Lebanon’s Twisted Perception of Beauty

When a journalist wrote an article in the Huffington Post about Lebanon’s babes and botox in its capital, many Lebanese stood against the article in uproar.

This is not us. These are not our women. This is not our city.

Do they have a point? Sure they do. After all, not all our women boast plastic faces as they strut their heels and behinds on the tables of Beirut’s rooftops. But what people seem to fail to realize is that the side of Lebanon portrayed by the Huffington Post is the one we want to get across to the world.

Check out this video from 2011. I have written about it before (check it here).

I disagree with the content of the video. I dislike the categorization of Lebanese joie de vivre as something only related to partying the night away. But when the only face even your ministry of tourism is giving of your country is that of rooftops, nightclubs and night life, what could you expect from a journalist who’s coming to your country to see the supposed highlights your country has to offer?

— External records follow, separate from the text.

(* ===== verification/Metrics.v ===== *)
(** * The metrics registry ([internal/metrics/metrics.go])

    Atomic counters at their machine width, the map of responses by status
    code, and the Prometheus text [ServeHTTP] writes.  An operation is a
    sequence of atomic updates, and an interleaving of goroutines is a merge
    of their sequences.  [ServeHTTP] loads the counters one after another; its
    text is given here for counters that do not move while it runs. *)

From Stdlib Require Import ZArith Lia QArith Qcanon.
From stdpp Require Import base tactics numbers list gmap strings sorting.
From S2P Require Import Prelude GoLib Float64.

Local Open Scope Z_scope.

Record Registry := {
  requests : Z;
  inFlight : Z;
  durationNano : Z;
  usageQueueCapacity : Z;
  usageQueueDepth : Z;
  usageEnqueued : Z;
  usageDropped : Z;
  usageRetries : Z;
  usageBatches : Z;
  usagePersisted : Z;
  usageDeadLettered : Z;
  usageDeadLetterFailures : Z;
  responses : gmap Z Z;
}.

Definition NewRegistry : Registry :=
  {| requests := 0; inFlight := 0; durationNano := 0; usageQueueCapacity := 0;
     usageQueueDepth := 0; usageEnqueued := 0; usageDropped := 0; usageRetries := 0;
     usageBatches := 0; usagePersisted := 0; usageDeadLettered := 0;
     usageDeadLetterFailures := 0; responses := ∅ |}.

(** ** Field updates *)

Definition upd_http (rq fl du : Z -> Z) (rs : gmap Z Z -> gmap Z Z) (r : Registry) : Registry :=
  {| requests := rq (requests r); inFlight := fl (inFlight r); durationNano := du (durationNano r);
     usageQueueCapacity := usageQueueCapacity r; usageQueueDepth := usageQueueDepth r;
     usageEnqueued := usageEnqueued r; usageDropped := usageDropped r;
     usageRetries := usageRetries r; usageBatches := usageBatches r;
     usagePersisted := usagePersisted r; usageDeadLettered := usageDeadLettered r;
     usageDeadLetterFailures := usageDeadLetterFailures r; responses := rs (responses r) |}.

Definition upd_queue (cap dep : Z -> Z) (r : Registry) : Registry :=
  {| requests := requests r; inFlight := inFlight r; durationNano := durationNano r;
     usageQueueCapacity := cap (usageQueueCapacity r); usageQueueDepth := dep (usageQueueDepth r);
     usageEnqueued := usageEnqueued r; usageDropped := usageDropped r;
     usageRetries := usageRetries r; usageBatches := usageBatches r;
     usagePersisted := usagePersisted r; usageDeadLettered := usageDeadLettered r;
     usageDeadLetterFailures := usageDeadLetterFailures r; responses := responses r |}.

Definition upd_usage (enq drop retry bat per dead fail : Z -> Z) (r : Registry) : Registry :=
  {| requests := requests r; inFlight := inFlight r; durationNano := durationNano r;
     usageQueueCapacity := usageQueueCapacity r; usageQueueDepth := usageQueueDepth r;
     usageEnqueued := enq (usageEnqueued r); usageDropped := drop (usageDropped r);
     usageRetries := retry (usageRetries r); usageBatches := bat (usageBatches r);
     usagePersisted := per (usagePersisted r); usageDeadLettered := dead (usageDeadLettered r);
     usageDeadLetterFailures := fail (usageDeadLetterFailures r); responses := responses r |}.

(** [atomic.Uint64.Add] and [atomic.Int64.Add]. *)
Definition addu (n c : Z) : Z := wrapu64 (c + n).
Definition addi (n c : Z) : Z := wrap64 (c + n).

(** ** Operations *)

Definition SetUsageQueueCapacity (capacity : Z) : Registry -> Registry :=
  upd_queue (fun _ => capacity) id.
Definition SetUsageQueueDepth (depth : Z) : Registry -> Registry :=
  upd_queue id (fun _ => depth).
Definition RecordUsageEnqueued : Registry -> Registry :=
  upd_usage (addu 1) id id id id id id.
Definition RecordUsageDropped (count : Z) : Registry -> Registry :=
  upd_usage id (fun c => if 0 <? count then addu (wrapu64 count) c else c) id id id id id.
Definition RecordUsageRetry : Registry -> Registry :=
  upd_usage id id (addu 1) id id id id.
Definition RecordUsageBatch (events : Z) : Registry -> Registry :=
  upd_usage id id id (addu 1) (fun c => if 0 <? events then addu (wrapu64 events) c else c) id id.
Definition RecordUsageDeadLettered (count : Z) : Registry -> Registry :=
  upd_usage id id id id id (fun c => if 0 <? count then addu (wrapu64 count) c else c) id.
Definition RecordUsageDeadLetterFailure (count : Z) : Registry -> Registry :=
  upd_usage id id id id id id (fun c => if 0 <? count then addu (wrapu64 count) c else c).

Definition bump (code : Z) (m : gmap Z Z) : gmap Z Z :=
  <[code := wrapu64 (default 0 (m !! code) + 1)]> m.

(** The atomic updates [Begin] and the function it returns are made of; the
    update of the map is one critical section of [mu]. *)
Inductive atom :=
| AddRequests
| AddInFlight (delta : Z)
| AddDuration (duration : Z)
| AddResponse (status : Z).

Definition apply_atom (a : atom) : Registry -> Registry :=
  match a with
  | AddRequests => upd_http (addu 1) id id id
  | AddInFlight d => upd_http id (addi d) id id
  | AddDuration d => upd_http id id (addu (wrapu64 d)) id
  | AddResponse s => upd_http id id id (bump s)
  end.

Definition apply_atoms (l : list atom) (r : Registry) : Registry := foldl (flip apply_atom) r l.

(** [Begin] counts a request in, and the function it returns counts it out. *)
Definition Begin : list atom := [AddRequests; AddInFlight 1].
Definition finish (status duration : Z) : list atom :=
  [AddInFlight (-1); AddDuration duration; AddResponse status].

(** ** The Prometheus text *)

(** A line of the exposition format: a comment or a sample. *)
Inductive line :=
| Comment (text : string)
| Sample (name value : string).

(** The verb [%.6f]: the exact value to six decimals, ties to even. *)
Fixpoint fixed_digits (k : nat) (m : Z) : string :=
  match k with
  | O => EmptyString
  | S k' => fixed_digits k' (m / 10) +:+ String (digit_char (m mod 10)) EmptyString
  end.

Definition format_6f (q : Qc) : string :=
  let n := round_half_even (Qnum q * 1000000) (Zpos (Qden q)) in
  Itoa (n / 1000000) +:+ "." +:+ fixed_digits 6 (n mod 1000000).

(** [float64(r.durationNano.Load()) / float64(time.Second)]. *)
Definition duration_seconds (nanos : Z) : Qc :=
  default (Qc_of_Z 0) (fdiv (f64 nanos) (f64 Second)).

Definition quoted (s : string) : string :=
  String (byte_ascii 34) (s +:+ String (byte_ascii 34) EmptyString).

(** The keys of the map, sorted by [sort.Ints]. *)
Definition codes (r : Registry) : list Z := merge_sort Z.le (map_to_list (responses r)).*1.

Definition code_sample (r : Registry) (code : Z) : line :=
  Sample ("gateway_http_responses_total{code=" +:+ quoted (Itoa code) +:+ "}")
    (Itoa (default 0 (responses r !! code))).

Definition block (name help kind : string) (samples : list line) : list line :=
  [Comment ("# HELP " +:+ name +:+ " " +:+ help); Comment ("# TYPE " +:+ name +:+ " " +:+ kind)]
  ++ samples.
(** ** What [Enqueue] returns *)

(** The calls whose event was accepted, and the ones whose event is counted
    as dropped. *)
Definition accepted (p : producer) : Z :=
  match p with P_sent | P_counted | P_depth _ | P_unlock true | P_ret true => 1 | _ => 0 end.
Definition refused (p : producer) : Z :=
  match p with P_unlock false | P_ret false => 1 | _ => 0 end.

Section Verdicts.
Context {O D F : Type} `{Observer O} `{UsageStore F D}.
Variable cfg : Config.

Definition verdict_inv (s : state O D) : Prop :=
  Z.of_nat (length (sent s)) = sumZ accepted (producers s)
  /\ Z.of_nat (length (rejected s)) = sumZ refused (producers s).

Lemma step_verdict a s s' :
  sync_inv s -> verdict_inv s -> step cfg a s = Some s' -> verdict_inv s'.
Proof.
  unfold verdict_inv. intros Hsy [Ha Hr] Hstep. unfold step in Hstep.
  rewrite (sy_panic _ Hsy) in Hstep. destruct a as [e|i| |i pick|i| |ch f].
  - simplify_eq/=. rewrite !sumZ_app, !sumZ_one. cbn. lia.
  - apply bind_Some in Hstep as (p & Hp & Hstep).
    destruct p; cbn in Hstep; split_guards; try done; erewrite !sumZ_insert by done; cbn;
      rewrite ?length_app; cbn; lia.
  - by simplify_eq/=.
  - apply bind_Some in Hstep as ([c x] & _ & Hstep). destruct c; cbn in Hstep; by split_guards.
  - by simplify_eq/=.
  - case_match; by simplify_eq/=.
  - by apply worker_step_frame in Hstep as (-> & _ & -> & -> & _).
Qed.
End Verdicts.

(** ** Claims *)

(** C6: accepted events leave the pipeline in the order they were accepted and
    each exactly once: at every moment the accepted events are those already
    disposed of, followed by the batch in hand and the queue. *)
Theorem fifo_exactly_once {O D F} `{Observer O} `{UsageStore F D} cfg d o s0 s :
  NewPipeline cfg (Some d) o = Ok s0 -> in_int64 (MaxAttempts cfg) -> reachable cfg s0 s ->
  sent s = (disposed s).*1 ++ pending s.
Proof. intros Hnew Hint Hr. by eapply da_account, reachable_data. Qed.

Lemma fifo_exactly_once_witness :
  ID <$> sent demo_end = ["a"; "b"; "c"] /\ sent demo_end = (disposed demo_end).*1 ++ pending demo_end.
Proof.
  split; [vm_compute; reflexivity|].
  exact (fifo_exactly_once demo_config _ _ _ _ demo_new demo_int demo_reachable).
Defined.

When you tell someone to come visit specific places in a country and they judge a country based on the places you recommended, you can’t but blame yourself for that.

Even I am guilty of that. Whenever a French person decides to inform me he thinks my country is full of Islamists where women are forced to wear the veil in order to go out of their homes, I go on and on about our nightlife, among other things. And I’m not even a fan of nightlife to begin with.

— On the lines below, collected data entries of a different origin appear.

(* ===== verification/Sql.v ===== *)
(** * The SQL the store relies on

    What the statements of [internal/store] use of PostgreSQL and of the pgx
    driver: the text type, [LIKE], the range of [INTEGER], [BIGINT] and
    [TIMESTAMPTZ], and the atomicity of a statement under connection faults.
    [Server] holds what is a parameter of the server: the input syntax of
    [uuid] and the hour a timestamp falls into, which depends on the session's
    time zone. *)

From Stdlib Require Import ZArith Lia.
From stdpp Require Import base tactics numbers list strings.
From S2P Require Import Prelude GoLib.

(** ** Server parameters *)

Class Server := {
  (** The canonical text of a [uuid], or nothing for a text that is none. *)
  to_uuid : string -> option string;
  to_uuid_canonical s u : to_uuid s = Some u -> to_uuid u = Some u;
  (** [date_trunc('hour', t)], in microseconds since the Unix epoch. *)
  trunc_hour : Z -> Z;
}.

(** ** Text *)

(** Well-formed UTF-8, without the zero byte, which [text] cannot hold. *)
Fixpoint valid_text (l : list Z) : bool :=
  let cont b := (128 <=? b) && (b <=? 191) in
  match l with
  | [] => true
  | a :: l1 =>
      if (1 <=? a) && (a <=? 127) then valid_text l1
      else match l1 with
      | b :: l2 =>
          if (194 <=? a) && (a <=? 223) then cont b && valid_text l2
          else match l2 with
          | c :: l3 =>
              if (224 <=? a) && (a <=? 239) then
                cont b && cont c && (if a =? 224 then 160 <=? b else true)
                && (if a =? 237 then b <=? 159 else true) && valid_text l3
              else match l3 with
              | d :: l4 =>
                  (240 <=? a) && (a <=? 244) && cont b && cont c && cont d
                  && (if a =? 240 then 144 <=? b else true)
                  && (if a =? 244 then b <=? 143 else true) && valid_text l4
              | [] => false
              end
          | [] => false
          end
      | [] => false
      end
  end.

Definition text_ok (s : string) : bool := valid_text (bytes_of s).

(** [t LIKE p] for a text of ASCII characters: [%] matches any sequence, [_]
    any one character, and a backslash makes the next character literal. *)
Definition percent : Ascii.ascii := byte_ascii 37.
Definition underscore : Ascii.ascii := byte_ascii 95.
Definition backslash : Ascii.ascii := byte_ascii 92.

Fixpoint like (p : string) : string -> bool :=
  match p with
  | EmptyString => fun t => match t with EmptyString => true | _ => false end
  | String c p' =>
      if Ascii.eqb c percent then
        fix any (t : string) : bool :=
          like p' t || match t with String _ t' => any t' | EmptyString => false end
      else if Ascii.eqb c underscore then
        fun t => match t with String _ t' => like p' t' | EmptyString => false end
      else if Ascii.eqb c backslash then
        match p' with
        | String d p'' =>
            fun t => match t with String x t' => Ascii.eqb x d && like p'' t' | EmptyString => false end
        | EmptyString => fun _ => false
        end
      else
        fun t => match t with String x t' => Ascii.eqb x c && like p' t' | EmptyString => false end
  end.

(** A character [LIKE] takes literally. *)
Definition literal (c : Ascii.ascii) : bool :=
  negb (Ascii.eqb c percent) && negb (Ascii.eqb c underscore) && negb (Ascii.eqb c backslash).

(** ** Numbers and timestamps *)

Definition int4_ok (z : Z) : bool := (- 2 ^ 31 <=? z) && (z <? 2 ^ 31).
Definition int8_ok (z : Z) : bool := (- 2 ^ 63 <=? z) && (z <? 2 ^ 63).

(** A [TIMESTAMPTZ] holds microseconds; pgx drops the rest of a [time.Time]. *)
Definition micros (t : Z) : Z := t / 1000.
Definition timestamp_ok (us : Z) : bool :=
  (-210866803200000000 <=? us) && (us <? 9224318016000000000).

(** ** Statements *)

(** What one statement meets: the server's clock, the identifier
    [gen_random_uuid()] gives, and a connection fault, with whether the
    statement had committed when the connection failed. *)
Record Env := {
  now : Z;
  fresh : string;
  fault : option (gerror * bool);
}.

(** A statement is atomic: an error leaves the tables as they were, except
    that a fault after the commit hides a success. *)
Definition exec {T A} (env : Env) (body : T -> res (A * T)) (t : T) : res A * T :=
  match fault env, body t with
  | Some (e, false), _ => (Err e, t)
  | Some (e, true), Ok (_, t') => (Err e, t')
  | Some (e, true), Err _ => (Err e, t)
  | None, Ok (a, t') => (Ok a, t')
  | None, Err e => (Err e, t)
  end.

Definition check (b : bool) (msg : string) : res unit :=
  if b then Ok tt else Err (ErrNew msg).

Lemma check_ok b msg : check b msg = Ok tt <-> b = true.
Proof. unfold check. by destruct b. Qed.

Lemma check_bind {A} b msg (k : res A) a :
  (_ <-- check b msg ;; k) = Ok a <-> b = true /\ k = Ok a.
Proof. unfold check. destruct b; cbn; naive_solver. Qed.

(** Either the body's effect is taken whole or nothing happens. *)
Lemma exec_cases {T A} env (body : T -> res (A * T)) t :
  (exec env body t).2 = t
  \/ exists a, body t = Ok (a, (exec env body t).2).
Proof.
  unfold exec. destruct (fault env) as [[e []]|], (body t) as [[a t']|]; cbn; eauto.
Qed.

Lemma exec_ok {T A} env (body : T -> res (A * T)) t a t' :
  exec env body t = (Ok a, t') -> fault env = None /\ body t = Ok (a, t').
Proof. unfold exec. intros. by split_guards. Qed.

(** ** [LIKE] and prefixes *)

Lemma like_any_true t : like (String percent EmptyString) t = true.
Proof. induction t as [|c t IH]; [done|exact IH]. Qed.

Lemma like_prefix p t :
  chars literal p = true -> like (p +:+ String percent EmptyString) t = HasPrefix t p.
Proof.
  unfold HasPrefix. revert t. induction p as [|c p IH]; intros t Hp.
  - rewrite append_nil_l, like_any_true. by destruct t.
  - cbn [chars] in Hp. apply andb_prop in Hp as [Hc Hp]. unfold literal in Hc.
    bool_to_prop. rewrite append_cons. cbn [like].
    repeat match goal with E : Ascii.eqb _ _ = false |- _ => rewrite E; clear E end.
    destruct t as [|x t]; [done|]. rewrite IH by done. cbn [String.prefix].
    destruct (Ascii.eqb_spec x c) as [->|Hne]; [cbn [andb]; by destruct (Ascii.ascii_dec c c)|].
    by destruct (Ascii.ascii_dec c x) as [->|].
Qed.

What David Constable has noticed is a phenomenon that runs deeper than should be acceptable in Lebanese society. Have you ever seen a woman your grandmother’s age with her face so plasticized that she looks downright disgusting? I have seen way too many of those, the last one of them as I boarded my flight to France. Have you seen girls your age who decide the moment they finish high school to start injecting their lips and cheeks? Well, I know some girls like that.

And the list goes on.

No, I’m not saying everyone does it. I’m not saying all our women are plastic. I’m not saying all our women can be summed up with boobs and botox. What I’m saying is that we have a lot of them and what is “odd” is usually the thing that sticks out the most. Simplest example? We don’t notice the calm days we get throughout the year but when all hell breaks loose for a few days or weeks, we judge the entire year accordingly. And we get judged as an “unsafe” country by everyone else according to those days as well.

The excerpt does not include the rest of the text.